▶ How to complete this task: Restate word for word the lines of the entries below, starting with the line that holds "(q : request)" and ending with the line that holds "Definition console_error (label", and no others.

▶ Exercise materials:
Lemma cleanTicketNumber_text (s : jsstring) :
  text_of (cleanTicketNumber (Some (VStr s)))
  = trim (squeeze is_space space false
            ((fun c => if negb (is_digit c || is_space c) then space else c) <$> s)).
Proof.
  unfold cleanTicketNumber. rewrite ticket_digits_text.
  destruct s as [|c s]; [reflexivity|]. cbn [truthy negb].
  by destruct (trim _).
Qed.

Lemma cleanTicketNumber_null_or_text (t : option value) :
  cleanTicketNumber t = VNull
  ∨ ∃ s d, t = Some (VStr s) ∧ d ≠ [] ∧ cleanTicketNumber t = VStr d
           ∧ d = text_of (cleanTicketNumber (Some (VStr s))).
Proof.
  destruct t as [[| | |s| |]|]; try (by left).
  destruct (cleanTicketNumber (Some (VStr s))) as [| | |d| |] eqn:E;
    try (by left);
    try (unfold cleanTicketNumber in E; destruct (negb _); [done|];
         by destruct (truthy _)).
  right. exists s, d. split; [reflexivity|].
  split; [|split; [reflexivity | by rewrite E]].
  unfold cleanTicketNumber in E. destruct (negb _); [done|].
  destruct (trim _) as [|a r]; [done|]. cbn [truthy] in E. by injection E as <-.
Qed.

(** What is known of a cleaned ticket number that is not null. *)
Lemma cleanTicketNumber_parts (s d : jsstring) :
  d ≠ [] →
  d = text_of (cleanTicketNumber (Some (VStr s))) →
  Forall (fun c => is_digit c = true ∨ c = space) d
  ∧ no_double is_space d = true
  ∧ (∃ a, head d = Some a ∧ is_digit a = true)
  ∧ (∃ b, last d = Some b ∧ is_digit b = true).
Proof.
  intros Hne Hd. rewrite cleanTicketNumber_text in Hd.
  set (m := (fun c => if negb (is_digit c || is_space c) then space else c) <$> s) in *.
  destruct (squeeze_shape is_space space m false space_is_space) as (Hnd & _ & Hsp).
  assert (Forall (fun c => is_digit c = true ∨ is_space c = true) m) as Hm.
  { apply Forall_fmap, Forall_forall. intros c _. unfold compose.
    destruct (is_digit c) eqn:Ed; [by left|]. destruct (is_space c) eqn:Es; by right. }
  assert (Forall (fun c => is_digit c = true ∨ c = space) d) as Hall.
  { rewrite Hd. apply trim_Forall.
    pose proof (squeeze_Forall _ is_space space m false (or_intror space_is_space) Hm) as H1.
    rewrite Forall_forall in *. intros c Hc.
    destruct (H1 c Hc) as [?|Hs]; [by left|]. right. by apply (Hsp c Hc). }
  split; [done|]. split; [rewrite Hd; by apply no_double_trim|].
  pose proof (trim_ends_outside (squeeze is_space space false m)) as Hends.
  rewrite <- Hd in Hends. unfold ends_outside in Hends.
  destruct d as [|a d']; [done|]. destruct Hends as [Ha (b & Hb & Hbs)].
  rewrite Forall_forall in Hall. split.
  - exists a. split; [done|]. destruct (Hall a) as [?| ->]; [left | done | done].
  - exists b. split; [done|].
    destruct (Hall b) as [?| ->]; [by eapply last_Some_elem_of | done | done].
Qed.
(** What one call of [dumpLevel] leaves in the writer and returns: the
    indentation and text of the nodes it reaches, and the error of the
    first rejected one. *)
Lemma dumpLevel_spec (n : Node) :
  forall w level,
    dumpLevel verbs w n level =
    (w ++ written verbs (visited (walk n level)),
     error_of (first_error (walk n level))).
Proof.
  induction n as [ty data child IH] using Node_induction.
  intros w level.
  assert (R : forall w0 d,
    dumpRange verbs w0 child d =
    (w0 ++ written verbs (visited (walks child d)),
     error_of (first_error (walks child d)))).
  { clear w. induction IH as [|c cs Hc _ IHcs]; intros w0 d; simpl.
    - now rewrite append_nil_r.
    - rewrite Hc, visited_app, first_error_app.
      destruct (first_error (walk c d)) as [ty'|] eqn:E.
      + pose proof (first_error_rejected _ _ E) as NE.
        destruct (error_of (Some ty')); [reflexivity | contradiction].
      + simpl. rewrite IHcs, written_app, (visited_clean _ E).
        now rewrite append_assoc. }
  rewrite dumpLevel_eq, walk_eq, write_indent_spec. cbv zeta.
  rewrite Nat.add_1_r.
  destruct ty; cbn [visited first_error snd fst rejected Type_ html.Type_];
    unfold written; cbn [concat_map is_text Type_ html.Type_ snd fst error_of];
    rewrite ?R; unfold WriteString, written, errors_New;
    rewrite ?append_nil_r, ?append_assoc; reflexivity.
Qed.
(** C6, as stated, fails: the method ["mask"] ends in Python's
    [UnboundLocalError], not in an error class of the engine. *)
Lemma C6_unknown_method_is_unbound_local :
  (enforce_k_anonymity default_engine small_frame ["age_group"; "gender"] "mask").2
  = Raise (UnboundLocalError "df_anonymous")
  ∧ ¬ unknown_method_fails "UnknownMethodError" default_engine small_frame
        ["age_group"; "gender"] "mask".
Proof.
  assert ((enforce_k_anonymity default_engine small_frame
             ["age_group"; "gender"] "mask").2
          = Raise (UnboundLocalError "df_anonymous")) as Hres
    by (rewrite enforce_k_anonymity_valid by apply small_frame_valid; reflexivity).
  split; [exact Hres|].
  intros Hfail. destruct Hfail as (e & He & Hname); [discriminate..|].
  rewrite Hres in He. injection He as <-. discriminate.
Qed.

(** C6 (amended): with a method other than ['suppress'] and ['generalize']
    the call never returns a dataset; for a non-empty list of existing
    quasi-identifier columns it fails with Python's [UnboundLocalError],
    raised where the result variable, which no branch has assigned, is
    read. *)
Theorem C6_enforce_unknown_method self df qi method :
  method ≠ "suppress" → method ≠ "generalize" →
  ¬ returns (enforce_k_anonymity self df qi method).2
  ∧ (valid_keys df qi →
     (enforce_k_anonymity self df qi method).2
     = Raise (UnboundLocalError "df_anonymous")).
Proof.
  intros Hs Hg.
  assert (valid_keys df qi →
          (enforce_k_anonymity self df qi method).2
          = Raise (UnboundLocalError "df_anonymous")) as Hvalid.
  { intros Hv. rewrite enforce_k_anonymity_valid by done.
    unfold enforce_branch. by rewrite !decide_False. }
  split; [|exact Hvalid].
  intros [out Hout]. destruct (groupby_cases df qi) as [Hv|Hinv].
  - rewrite Hvalid in Hout by done. discriminate.
  - destruct (enforce_k_anonymity_invalid self df qi method Hinv) as [e He].
    rewrite He in Hout. discriminate.
Qed.

Lemma C6_enforce_unknown_method_witness :
  ¬ returns (enforce_k_anonymity default_engine small_frame
               ["age_group"; "gender"] "mask").2
  ∧ (enforce_k_anonymity default_engine small_frame ["age_group"; "gender"] "mask").2
    = Raise (UnboundLocalError "df_anonymous").
Proof.
  destruct (C6_enforce_unknown_method default_engine small_frame
              ["age_group"; "gender"] "mask") as [Hnot Hraise];
    [discriminate..|].
  split; [exact Hnot|]. apply Hraise. split; [discriminate|]. repeat constructor.
Defined.
Record InlineData := { inline_data : string }.
Record ResponsePart := { inlineData : option InlineData; part_text : option string }.
Record ResponseContent := { parts : option (list ResponsePart) }.
Record Candidate := {
  cand_content : option ResponseContent;
  cand_groundingMetadata : option GroundingMetadata
}.
Record Response := {
  candidates : option (list Candidate);
  text : option string
}.

(** A client object: what each of its three methods does when called.
    Every call may throw. *)
Record Client := {
  models_generateContent : GenerateParams -> JS.exn + Response;
  chats_create : ChatParams -> JS.exn + unit;
  chat_sendMessage : ChatParams -> string -> JS.exn + Response
}.

Inductive request :=
| ReqGenerate (p : GenerateParams)
| ReqCreate (p : ChatParams)
| ReqSend (chat : ChatParams) (message : string).

(** The router's world: the SDK calls issued so far, each with the
    exception it threw if it threw, and the error console. *)
Record net := {
  calls : list (request * option JS.exn);
  console : list (string * JS.exn)
}.

Definition thrown {A} (r : JS.exn + A) : option JS.exn :=
  match r with inl e => Some e | inr _ => None end.

Definition call {A} (q : request) (r : JS.exn + A) : M net A :=
  fun w => (r, {| calls := calls w ++ [(q, thrown r)]; console := console w |}).

Definition console_error (label : string) (e : JS.exn) : M net unit :=
  fun w => (inr tt, {| calls := calls w; console := console w ++ [(label, e)] |}).

Record ImageSettings := { aspectRatio : string; format : string }.

Record Result := {
  res_text : string;
  res_images : option (list string);
  res_groundingMetadata : option GroundingMetadata
}.

Definition text_only (t : string) : Result :=
  {| res_text := t; res_images := None; res_groundingMetadata := None |}.

(** [history.map(msg => ({ role: ..., parts: [{ text: msg.content }] }))] *)
Definition chatHistory_of (history : list Message) : list HistoryEntry :=
  map (fun msg : Message =>
         {| h_role := match role msg with USER => "user" | _ => "model" end;
            h_text := content msg |})
      history.

Local Open Scope js_scope.

Section Router.

Variable stringify2 : json -> string.

(** [process.env.API_KEY] *)
Variable API_KEY : option string.

(** [new GoogleGenAI({ apiKey })] *)
Variable GoogleGenAI : string -> Client.
(** * The reservation page controller (frontend/script.js)

    A shallow embedding of the page script of the resort booking client and
    the properties its specification states about it.

    Strings are JavaScript strings: finite sequences of UTF-16 code units.
    Numbers are modelled by [Z]; the script only produces integers (through
    [parseInt]) and the model is exact for the safe integers of JavaScript
    (magnitude below 2^53), where a Number holds its integer without rounding.
    Presentation-only effects (console output, focus, scrolling, inline
    styles, button captions, timers) are not part of the modelled state. *)

From Stdlib Require Import List NArith ZArith Bool Lia String Ascii.
From Stdlib Require Decimal DecimalFacts DecimalPos DecimalN.
From Stdlib Require Import Permutation Sorted.
Import ListNotations.

Set Implicit Arguments.
Set Warnings "-register-all".

(* ================================================================== *)
(** * Platform primitives used by the script *)
(* ================================================================== *)

Module JS.

Local Open Scope N_scope.

(** A JavaScript string: its UTF-16 code units. *)
Definition JSString := list N.

(** An ASCII literal of the source, as code units. *)
Definition lit (s : string) : JSString :=
  map N_of_ascii (list_ascii_of_string s).

Definition dq : JSString := [34].   (* the double quote *)
Definition nl : JSString := [10].   (* a line feed *)

Fixpoint eqb (a b : JSString) : bool :=
  match a, b with
  | [], [] => true
  | x :: a', y :: b' => (x =? y) && eqb a' b'
  | _, _ => false
  end.

(** ** White space, [String.prototype.trim] *)

(** WhiteSpace and LineTerminator code points of ECMAScript: the set that
    [trim], [parseInt] and the regular expression class [\s] use. *)
Definition isWhiteSpace (c : N) : bool :=
  (c =? 9) || (c =? 10) || (c =? 11) || (c =? 12) || (c =? 13) || (c =? 32)
  || (c =? 160) || (c =? 5760) || ((8192 <=? c) && (c <=? 8202))
  || (c =? 8232) || (c =? 8233) || (c =? 8239) || (c =? 8287)
  || (c =? 12288) || (c =? 65279).

Fixpoint trimStart (s : JSString) : JSString :=
  match s with
  | [] => []
  | c :: s' => if isWhiteSpace c then trimStart s' else s
  end.

Definition trimEnd (s : JSString) : JSString := rev (trimStart (rev s)).

Definition trim (s : JSString) : JSString := trimEnd (trimStart s).

(** ** [String.prototype.replace] with a one-character global pattern *)

(** [s.replace(/c/g, by)]: every occurrence of the code unit [c] becomes
    [by]; the replacement strings of the script hold no [$] pattern. *)
Definition replaceAll (c : N) (by_ : JSString) (s : JSString) : JSString :=
  flat_map (fun x => if x =? c then by_ else [x]) s.

(** [s.replace('c', by)] with a string pattern: the first occurrence only. *)
Fixpoint replaceFirst (c : N) (by_ : JSString) (s : JSString) : JSString :=
  match s with
  | [] => []
  | x :: s' => if x =? c then by_ ++ s' else x :: replaceFirst c by_ s'
  end.

(** ** Numbers: [Number.prototype.toString] and [parseInt] *)

Fixpoint uintUnits (d : Decimal.uint) : JSString :=
  match d with
  | Decimal.Nil => []
  | Decimal.D0 d => 48 :: uintUnits d
  | Decimal.D1 d => 49 :: uintUnits d
  | Decimal.D2 d => 50 :: uintUnits d
  | Decimal.D3 d => 51 :: uintUnits d
  | Decimal.D4 d => 52 :: uintUnits d
  | Decimal.D5 d => 53 :: uintUnits d
  | Decimal.D6 d => 54 :: uintUnits d
  | Decimal.D7 d => 55 :: uintUnits d
  | Decimal.D8 d => 56 :: uintUnits d
  | Decimal.D9 d => 57 :: uintUnits d
  end.

(** Decimal digits of a natural number, most significant first. *)
Definition decimal (n : N) : JSString := uintUnits (N.to_uint n).

(** [n.toString()] for an integer Number. *)
Definition numberToString (z : Z) : JSString :=
  if (z <? 0)%Z then 45 :: decimal (Z.abs_N z) else decimal (Z.to_N z).

(** Value of a digit in radix 10 or 16; [None] when [c] is no such digit. *)
Definition digitValue (radix : N) (c : N) : option N :=
  if (48 <=? c) && (c <=? 57) then Some (c - 48)
  else if (radix =? 16) && (97 <=? c) && (c <=? 102) then Some (c - 87)
  else if (radix =? 16) && (65 <=? c) && (c <=? 70) then Some (c - 55)
  else None.

(** The longest prefix of digits, accumulated from the left; the flag tells
    whether at least one digit was read. *)
Fixpoint readDigits (radix : N) (s : JSString) (seen : bool) (acc : N)
  : bool * N :=
  match s with
  | [] => (seen, acc)
  | c :: s' =>
      match digitValue radix c with
      | Some d => readDigits radix s' true (acc * radix + d)
      | None => (seen, acc)
      end
  end.

(** A leading sign is removed and remembered. *)
Definition stripSign (s : JSString) : bool * JSString :=
  match s with
  | c :: r => if c =? 45 then (true, r)
              else if c =? 43 then (false, r) else (false, s)
  | [] => (false, [])
  end.

(** With no radix argument, a [0x] or [0X] prefix selects radix 16. *)
Definition stripHexPrefix (s : JSString) : N * JSString :=
  match s with
  | c0 :: c1 :: r =>
      if (c0 =? 48) && ((c1 =? 120) || (c1 =? 88)) then (16, r) else (10, s)
  | _ => (10, s)
  end.

(** [parseInt(s)] on a string, without radix: [None] is NaN.  The
    result is the integer that the digits write.  [parseInt] gives that
    integer as a Number, which holds it exactly when it is a safe integer
    (magnitude below 2^53) and rounds it otherwise: the function models
    [parseInt] on the texts whose integer is safe, and the theorems that
    read a number carry that bound. *)
Definition parseIntString (s : JSString) : option Z :=
  let '(negative, s2) := stripSign (trimStart s) in
  let '(radix, s3) := stripHexPrefix s2 in
  match readDigits radix s3 false 0 with
  | (true, n) => Some (if negative then (- Z.of_N n)%Z else Z.of_N n)
  | (false, _) => None
  end.

(** ** Values *)

(** The values the script handles: what [JSON.parse] can return, the
    undefined value and NaN.  Numbers are integers (see the header). *)
Inductive Value :=
| VUndefined
| VNull
| VBool (b : bool)
| VNum (z : Z)
| VNaN
| VStr (s : JSString)
| VArr (items : list Value)
| VObj (props : list (string * Value)).

(** ToBoolean. *)
Definition truthy (v : Value) : bool :=
  match v with
  | VUndefined | VNull | VNaN => false
  | VBool b => b
  | VNum z => negb (z =? 0)%Z
  | VStr s => match s with [] => false | _ => true end
  | VArr _ | VObj _ => true
  end.

(** [a || b]. *)
Definition or_else (a b : Value) : Value := if truthy a then a else b.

▶ Response area:
Definition call {A} (q : request) (r : JS.exn + A) : M net A :=
  fun w => (r, {| calls := calls w ++ [(q, thrown r)]; console := console w |}).

Definition console_error (label : string) (e : JS.exn) : M net unit :=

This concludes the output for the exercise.